Considering the global economy and the increase in the international requirements due to the constant introduction of new regulations, transfer pricing documentation has become an important tax topic calling for specific strategies associated with the growing number of intercompany transactions.

Transfer pricing is considered a very specific topic on international level, as stated in the Corporate Laws and Regulations of most tax jurisdictions, as well as the OECD Transfer Pricing Guidelines for Multinational Enterprises and Tax Administrations (OECD Guidelines), and the reference established in the EU Transfer Pricing Forum.

Considerations in Tax Jurisdiction

Multinational and national companies overlook a complex environment and must consider and reorganise operational structures for internal/external operations, to ensure that the redistribution of benefits among different tax jurisdictions is carried out in accordance with the arm’s length principle.

Small and medium-sized enterprises (SME) with intercompany transactions such as the sale or purchase of goods, the provision of services, the transfer and use of intangibles or financial operations have often found themselves facing difficulties with the integration of transfer pricing in their operating model, resulting in non-compliance with global and local taxation rules.

The elaboration of local and international mandatory documentation of transfer pricing, such as the master file and local file, as well as the preparation of benchmarking studies across Europe and worldwide, are clearly prescribed by the OECD guidelines and the local requirements of each tax jurisdiction. Beside of that, to be prepared for potential administrative tax inspections, it is considered as a value added to design and properly implement transfer pricing policies applying the adequate methodology.

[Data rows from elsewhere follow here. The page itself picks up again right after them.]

(** Two entries for one user that differ in their sign, ["+a"] and ["-a"], are compared
    behind their ends. *)
Example user_order_overruns : user_order [43;97;0] 0 [45;97;0] 0 = None.
Proof. vm_compute. reflexivity. Qed.

(** Without the dot a pattern comes in front of the name it covers: ["+*x.y"] and ["-x.y"];
    the refusal of ["x.y"] is never reached. *)
Example star_without_dot_hides_name :
  insert_all host_after [] [[45;120;46;121]; [43;42;120;46;121]] = [[43;42;120;46;121]; [45;120;46;121]]
  /\ acl_loop (fun _ => None) [[43;42;120;46;121]; [45;120;46;121]] (Some [120;46;121]) ACL_Host 0 = Some 1.
Proof. vm_compute. split; reflexivity. Qed.

End AclWitnesses.
(** [while (pair_ct--)] counts an [int] down to 0 through the negative numbers,
    which is the number of turns of the unsigned value. *)
Definition decode_DIS_CopyFiles : M (Z * indep_request) :=
  let* (rc, jobid) := disr_field PBS_MAXSVRJOBID in
  if negb (rc =? 0) then st_ret (rc, rq_cpyfile jobid [] [] [] 0 [])
  else
    let* (rc, owner) := disr_field PBS_MAXUSER in
    if negb (rc =? 0) then st_ret (rc, rq_cpyfile jobid owner [] [] 0 [])
    else
      let* (rc, user) := disr_field PBS_MAXUSER in
      if negb (rc =? 0) then st_ret (rc, rq_cpyfile jobid owner user [] 0 [])
      else
        let* (rc, group) := disr_field PBS_MAXGRPN in
        if negb (rc =? 0) then st_ret (rc, rq_cpyfile jobid owner user group 0 [])
        else
          let* (dir, rc) := disrui in
          if negb (rc =? 0) then st_ret (rc, rq_cpyfile jobid owner user group (i32 dir) [])
          else
            let* (pair_ct, rc) := disrui in
            if negb (rc =? 0) then st_ret (rc, rq_cpyfile jobid owner user group (i32 dir) [])
            else
              let* (rc, pairs, _) := read_n pair_ct decode_rqfpair in
              st_ret (rc, rq_cpyfile jobid owner user group (i32 dir) pairs).

Definition decode_DIS_GpuCtrl : M (Z * indep_request) :=
  let* (rc, node) := disr_field PBS_MAXHOSTNAME in
  if negb (rc =? 0) then st_ret (rc, rq_gpuctrl node [] 0 0 0)
  else
    let* (rc, gpuid) := disr_field PBS_MAXGPUID in
    if negb (rc =? 0) then st_ret (rc, rq_gpuctrl node gpuid 0 0 0)
    else
      let* (mode, rc) := disrui in
      if negb (rc =? 0) then st_ret (rc, rq_gpuctrl node gpuid (i32 mode) 0 0)
      else
        let* (perm, rc) := disrui in
        if negb (rc =? 0) then st_ret (rc, rq_gpuctrl node gpuid (i32 mode) (i32 perm) 0)
        else
          let* (vol, rc) := disrui in
          st_ret (rc, rq_gpuctrl node gpuid (i32 mode) (i32 perm) (i32 vol)).
(** The [switch] on the request type; [mom] is the [PBS_MOM] build. *)
Definition decode_request (mom : bool) (t : Z) : option (M (Z * indep_request)) :=
  if is_case t [PBS_BATCH_QueueJob; PBS_BATCH_QueueJob2] then Some decode_DIS_QueueJob
  else if is_case t [PBS_BATCH_JobCred] then Some decode_DIS_JobCred
  else if is_case t [PBS_BATCH_jobscript; PBS_BATCH_jobscript2; PBS_BATCH_MvJobFile]
  then Some decode_DIS_JobFile
  else if is_case t [PBS_BATCH_RdytoCommit; PBS_BATCH_Commit; PBS_BATCH_Commit2; PBS_BATCH_Rerun]
  then Some decode_DIS_JobId
  else if is_case t [PBS_BATCH_DeleteJob; PBS_BATCH_HoldJob; PBS_BATCH_CheckpointJob;
                     PBS_BATCH_ModifyJob; PBS_BATCH_AsyModifyJob]
  then Some decode_DIS_Manage
  else if is_case t [PBS_BATCH_MessJob] then Some decode_DIS_MessageJob
  else if is_case t [PBS_BATCH_Shutdown] then Some decode_DIS_ShutDown
  else if is_case t [PBS_BATCH_SignalJob] then Some decode_DIS_SignalJob
  else if is_case t [PBS_BATCH_StatusJob] then Some decode_DIS_Status
  else if is_case t [PBS_BATCH_GpuCtrl] then Some decode_DIS_GpuCtrl
  else if mom then
    if is_case t [PBS_BATCH_DeleteReservation] then Some (st_ret (0, rq_none))
    else if is_case t [PBS_BATCH_ReturnFiles] then Some decode_DIS_ReturnFiles
    else if is_case t [PBS_BATCH_CopyFiles; PBS_BATCH_DelFiles] then Some decode_DIS_CopyFiles
    else if is_case t [PBS_BATCH_ChangePowerState] then Some decode_DIS_PowerState
    else None
  else
    if is_case t [PBS_BATCH_LocateJob] then Some decode_DIS_JobId
    else if is_case t [PBS_BATCH_ModifyNode; PBS_BATCH_Manager; PBS_BATCH_ReleaseJob]
    then Some decode_DIS_Manage
    else if is_case t [PBS_BATCH_MoveJob; PBS_BATCH_OrderJob] then Some decode_DIS_MoveJob
    else if is_case t [PBS_BATCH_RunJob; PBS_BATCH_AsyrunJob; PBS_BATCH_StageIn]
    then Some decode_DIS_RunJob
    else if is_case t [PBS_BATCH_SelectJobs; PBS_BATCH_SelStat]
    then Some (let* (rc, l) := decode_DIS_svrattrl in st_ret (rc, rq_select l))
    else if is_case t [PBS_BATCH_SelStatAttr]
    then Some (let* (_, l) := decode_DIS_svrattrl in
               let* (rc, a) := decode_DIS_svrattrl in
               st_ret (rc, rq_select_status l a))
    else if is_case t [PBS_BATCH_StatusNode; PBS_BATCH_StatusQue; PBS_BATCH_StatusSvr]
    then Some decode_DIS_Status
    else if is_case t [PBS_BATCH_TrackJob] then Some decode_DIS_TrackJob
    else if is_case t [PBS_BATCH_Rescq; PBS_BATCH_ReserveResc; PBS_BATCH_ReleaseResc]
    then Some decode_DIS_Rescl
    else if is_case t [PBS_BATCH_RegistDep] then Some decode_DIS_Register
    else if is_case t [PBS_BATCH_AuthenUser] then Some decode_DIS_Authen
    else if is_case t [PBS_BATCH_AltAuthenUser] then Some decode_DIS_AltAuthen
    else if is_case t [PBS_BATCH_JobObit] then Some decode_DIS_JobObit
    else None.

Principal insights for a Tax Inspection

Nowadays, the tax authorities focus on the detection of risk areas with specific characteristics such as:

  • Business restructuring
  • Valuation of transmission of intangibles
  • Payment for intragroup services
  • Current operating losses
  • Economic substance of related operations
  • Adequate cost bases
  • Relevant amounts of management fees or any other service, without documentary support that proves the benefit of the services received
  • Reliability of global benchmarking studies
  • Financial transactions
  • Benefit allocation rules.

Therefore, the transfer pricing policy must be much more than a piece of paper: it must be strictly implemented and taking into account that the transfer pricing documentation analyses whether the pricing is consistent with the arm’s length standard. This can only be done by looking beyond the terms of intercompany agreements and performing a rigorous functional and economic analysis, followed by:

  • Identification, characterization, and documentation of operations among related parties for the determination of prices at market value, aligned with the nature of the business.
  • Identification and management of all types of intangibles.
  • Preparation of benchmarking studies to determine the market price by databases applied to the transfer pricing methodology.

Conclusions

In line with transfer pricing compliance, the effectiveness of global transfer pricing policies involves converting them into strategic tools for investment decisions, tax planning, as well as for the value chain analysis.

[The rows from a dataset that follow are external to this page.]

(** The last assignment is made: read off what the splice did. *)
Ltac splice_done Hst :=
  constructor; simpl;
  [etrans; [apply (st_len _ _ _ _ _ _ _ Hst)|done]
  |intros ?; etrans; [apply (st_nx _ _ _ _ _ _ _ Hst)|at_fn_cases]
  |intros ?; etrans; [apply (st_pv _ _ _ _ _ _ _ Hst)|at_fn_cases]
  |intros ?; etrans; [apply (st_it _ _ _ _ _ _ _ Hst)|at_fn_cases]
  |apply (st_max _ _ _ _ _ _ _ Hst)
  |f_equal; apply (st_num _ _ _ _ _ _ _ Hst)
  |apply (st_ns _ _ _ _ _ _ _ Hst)
  |apply (st_map _ _ _ _ _ _ _ Hst)].

Lemma shape_tail c js l : shape c js l ->
  (tail_of 0 js < length (slots c))%nat /\ next_slot c <> tail_of 0 js.
Proof.
  intros [Hs Hf]. pose proof (sh_len _ _ _ Hs) as Hlen. pose proof (sh_ns _ _ _ Hs) as Hns.
  pose proof (sh_pos _ _ _ Hs). pose proof (tail_of_in 0 js) as Ht.
  split.
  - apply elem_of_cons in Ht as [->|Hin]; [lia|]. rewrite Hlen. by apply (sh_lt _ _ _ Hs).
  - intros E. apply elem_of_cons in Ht as [?|?]; [lia|congruence].
Qed.

Lemma insert_thing_spliced c0 c js l x :
  check_and_resize c0 = Some (c, PBSE_NONE) ->
  shape c js l -> (next_slot c < cmax c)%nat -> clast c = tail_of 0 js ->
  exists c', insert_thing x c0 = Some (update_next_slot c', Z.of_nat (next_slot c))
    /\ spliced c c' (next_slot c) (tail_of 0 js) 0 x /\ clast c' = next_slot c.
Proof.
  intros Hr Hs Hlt Hl. unfold insert_thing. rewrite Hr. cbn [mbind option_bind].
  destruct (shape_tail _ _ _ Hs) as [Ht Hne]. destruct Hs as [Hs Hf].
  pose proof (sh_len _ _ _ Hs) as Hlen. pose proof (sh_ns _ _ _ Hs) as Hns.
  cbn [Z.eqb PBSE_NONE]. pose proof (stored_refl c) as Hst. rewrite Hl in Hst.
  do 3 store_step Hst. case_decide as Hz.
  - rewrite Hz in Hst |- *. do 5 store_step Hst.
    eexists. split; [reflexivity|]. rewrite Hz in *. split; [splice_done Hst|].
    apply (st_last _ _ _ _ _ _ _ Hst).
  - cbn [mbind option_bind]. store_read Hst. do 4 store_step Hst.
    eexists. split; [reflexivity|]. split; [splice_done Hst|]. apply (st_last _ _ _ _ _ _ _ Hst).
Qed.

​The importance of a transfer pricing policy consists in guidelines to build security and confidence in the transactions carried out among related parties. It is not just to be considered as a guideline, but as a tool to implement and maintain constant documentation that supports and validates intercompany transactions economically and legally.

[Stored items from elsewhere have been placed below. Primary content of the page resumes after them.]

Definition release_node_allocation_if_needed (p : jptr) (newstate : Z) : M unit :=
  let* j := get_job p in
  if (newstate =? JOB_STATE_QUEUED) && bool_decide (at_val (a_exec_host (ji_wattr j)) <> None)
  then release_node_allocation p else st_ret tt.

(** "TQHWREC" *)
Definition statechar : cstr := [84; 81; 72; 87; 82; 69; 67].

Definition set_statechar (p : jptr) : M unit :=
  let* j := get_job p in
  if (st_of j =? JOB_STATE_RUNNING) && has_flag (ji_svrflags (ji_qs j)) JOB_SVFLG_Suspend then
    upd_job p (upd_attr (set_a_state 83))
  else if st_of j <? zlen statechar then
    if st_of j <? 0 then st_ub
    else upd_job p (upd_attr (set_a_state (nth (Z.to_nat (st_of j)) statechar 0)))
  else upd_job p (upd_attr (set_a_state 85)).

Definition set_jobstate_basic (p : jptr) (newstate newsubstate : Z) : M unit :=
  upd_job p (fun j => upd_attr (set_a_substate newsubstate)
                        (upd_qs (fun q => set_ji_substate newsubstate (set_ji_state newstate q)) j)) >>>
  set_statechar p.

Definition is_valid_state_transition (j : job) (newstate newsubstate : Z) : bool :=
  negb ((st_of j =? JOB_STATE_COMPLETE) && (newstate =? JOB_STATE_EXITING))
  && negb ((sub_of j =? JOB_SUBSTATE_COMPLETE) && (newsubstate =? JOB_SUBSTATE_ABORT)).

Definition job_save (p : jptr) (mode : Z) : M Z :=
  let* j := get_job p in emit (CSave (id_of j) mode) >>> st_ret (job_save_rc p mode).

(** What [svr_setjobstate] does when the state changes, once it has the queue: the
    second half, after the window in which the job was unlocked. *)
Definition setjobstate_queue (p : jptr) (pque : option cstr) (newstate : Z) : M unit :=
  let* j := get_job p in
  let oldstate := st_of j in
  let owner := a_job_owner (ji_wattr j) in
  (if negb (ji_is_array_template j) && (newstate =? JOB_STATE_COMPLETE)
   then decrement_queued_jobs Users owner p >>> st_ret tt else st_ret tt) >>>
  match pque with
  | None => st_ret tt
  | Some q =>
    (if negb (ji_is_array_template j) then
       bump_njstate q oldstate (-1) >>> bump_njstate q newstate 1 >>>
       (if negb (oldstate =? JOB_STATE_TRANSIT) && negb (oldstate =? JOB_STATE_COMPLETE)
           && (newstate =? JOB_STATE_COMPLETE)
        then decrement_queued_jobs (QueueUih q) owner p >>> st_ret tt else st_ret tt)
     else st_ret tt) >>>
    let* x := get_queue q in
    if (qu_type x =? QTYPE_Execution) && (newstate =? JOB_STATE_QUEUED) then
      notify_scheduler SCH_SCHEDULE_NEW >>>
      if negb (is_set (a_etime (ji_wattr j))) then
        upd_job p (upd_attr (fun a =>
          set_a_etime (mk_attribute (Z.lor (at_flags (a_etime a)) ATR_VFLAG_SET) (at_type (a_etime a))
                         (put_long time_now (at_val (a_etime a)))) a))
      else st_ret tt
    else if (newstate =? JOB_STATE_HELD) || (newstate =? JOB_STATE_WAITING) then
      upd_job p (upd_attr (fun a => set_a_etime (free_null (a_etime a)) a))
    else st_ret tt
  end.

(** The end of [svr_setjobstate] *)
Definition setjobstate_finish (p : jptr) (newstate newsubstate : Z) (changed : bool) : M Z :=
  set_jobstate_basic p newstate newsubstate >>>
  (if changed then upd_job p (set_ji_mod_time time_now) else st_ret tt) >>>
  let* j := get_job p in
  if ji_modified j then job_save p SAVEJOB_FULL
  else if changed then job_save p SAVEJOB_QUICK
  else st_ret PBSE_NONE.

(** [fuel] bounds the chain of parents, which [set_subjob_state] climbs. *)
Fixpoint setjobstate (fuel : nat) (p : jptr) (newstate newsubstate : Z) (has_queue_mutex : bool) : M Z :=
  match fuel with
  | O => fun _ => OutOfFuel
  | S fuel =>
    let* j := get_job p in
    if negb (is_valid_state_transition j newstate newsubstate) then
      st_ret PBSE_BAD_JOB_STATE_TRANSITION
    else
      match ji_parent_job j with
      | Some parent =>
        (* set_subjob_state *)
        window >>>
        setjobstate fuel parent newstate newsubstate has_queue_mutex >>>
        let* pj := svr_find_job (id_of j) true in
        match pj with
        | Some pj =>
          release_node_allocation_if_needed pj newstate >>>
          set_jobstate_basic pj newstate newsubstate >>> st_ret PBSE_NONE
        | None => st_ret PBSE_JOB_RECYCLED
        end
      | None =>
        if sub_of j =? JOB_SUBSTATE_TRANSICM then setjobstate_finish p newstate newsubstate false
        else if st_of j =? newstate then
          setjobstate_finish p newstate newsubstate (negb (sub_of j =? newsubstate))
        else
          release_node_allocation_if_needed p newstate >>>
          (if ji_is_array_template j then st_ret tt
           else bump_jobstates (st_of j) (-1) >>> bump_jobstates newstate 1) >>>
          let* (pque, lost) :=
            if has_queue_mutex then st_ret (ji_qhdr j, false)
            else match ji_qhdr j with
                 | None => st_ret (None, false)
                 | Some _ => let* (pque, _) := get_jobs_queue p in
                             st_ret (pque, bool_decide (pque = None))
                 end in
          if lost : bool then st_ret PBSE_UNKQUE
          else
            let* j' := get_job p in
            let changed := negb (sub_of j' =? newsubstate) in
            if st_of j' =? newstate then setjobstate_finish p newstate newsubstate changed
            else
              setjobstate_queue p pque newstate >>>
              setjobstate_finish p newstate newsubstate true
      end
  end.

When there is no adequate implementation of a transfer pricing policy, it could result in transfer pricing adjustments by the tax authorities implying penalties, interest, and tax rate differentials. Therefore, it is necessary to elaborate, maintain and comply with a robust and well defended transfer pricing policy, along with the specific documentation. Defining policies allows the organization to optimise resources and comply easily with international or national transfer pricing controls.